WHAT YOU ARE ASKED TO DO -
Go to the line holding "by rewrite decode_index)." in the entries below and write out exactly every line down to and including the line holding "destruct m; cbn [negb].".

DATASET RECORDS -
Lemma find_entry_ok good self k target probe verify fill : opened self -> coherent good self k -> key_ok target ->
  exists r k', find_entry self target probe verify fill (w, k) = (Ret r, (w, k')) /\ coherent good self k' /\ found self target probe r.
Proof.
  intros Ho Hcoh Hkt. destruct (o_index _ Ho) as (raw & Hraw). apply raw_block_stands in Hraw as (_ & Hi & _ & _).
  pose proof (block_stands_laws (index_block self) _ index_sorted) as Hil. unfold find_entry, found. rewrite (o_cmp _ Ho).
  destruct (law_seek _ _ target Hi Hkt) as (ii & Ei & Hii). erewrite action_bind_ret by (unfold lift; by rewrite Ei).
  erewrite action_bind_ret by (unfold lift; by rewrite (law_valid _ _ Hii)).
  destruct (pos_seek ord (map (index_entry co) ds) target) as [i|]; cbn [is_some negb]; [|by exists None, k].
  destruct (lookup_lt_is_Some_2 _ _ (law_bound _ _ Hii)) as [e He]. destruct (index_lookup _ _ He) as (d & Hd & -> & _).
  pose proof (list_elem_of_lookup_2 _ _ _ Hd) as Hin. destruct (law_entry _ _ _ Hii He) as [_ Ev].
  erewrite action_bind_ret by (unfold lift; by rewrite Ev). cbn [index_entry snd].
  erewrite action_bind_ret by (unfold lift; by rewrite decode_index).
  destruct (handle_good d Hin) as (_ & Hoff & _). destruct (filter_answers self d probe Ho Hin) as (m & Em & Hm).
  erewrite action_bind_ret by (unfold lift; rewrite Hoff, Em; reflexivity).
  destruct m; cbn [negb].
  2: { destruct (Hm eq_refl) as (tf & Hf & Hn). exists None, k. split; [done|]. split; [done|]. exists d. split; [done|].
       left. by exists tf. }
  destruct (read_block_coherent good self k d verify fill Ho Hcoh Hin) as (k' & Er & Hcoh').
  erewrite action_bind_ret by exact Er. destruct (table_block d Hin) as (_ & Hraw & _).
  apply raw_block_stands in Hraw as (_ & Hst & _). pose proof (block_stands_laws (d_block d) _ (sorted_block d Hin)) as Hdl.
  destruct (law_seek _ _ target Hst Hkt) as (di & Ed & Hdi). erewrite action_bind_ret by (unfold lift; by rewrite Ed).
  erewrite action_bind_ret by (unfold lift; by rewrite (law_valid _ _ Hdi)).
  exists (if is_some (pos_seek ord (d_entries d) target) then Some di else None), k'. split; [done|]. split; [done|].
  exists d. split; [done|]. right. destruct (pos_seek ord (d_entries d) target) as [j|]; [|done]. by exists di.
Qed.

RESULT OF THIS EXERCISE -
  erewrite action_bind_ret by (unfold lift; by rewrite decode_index).
  destruct (handle_good d Hin) as (_ & Hoff & _). destruct (filter_answers self d probe Ho Hin) as (m & Em & Hm).
  erewrite action_bind_ret by (unfold lift; rewrite Hoff, Em; reflexivity).
  destruct m; cbn [negb].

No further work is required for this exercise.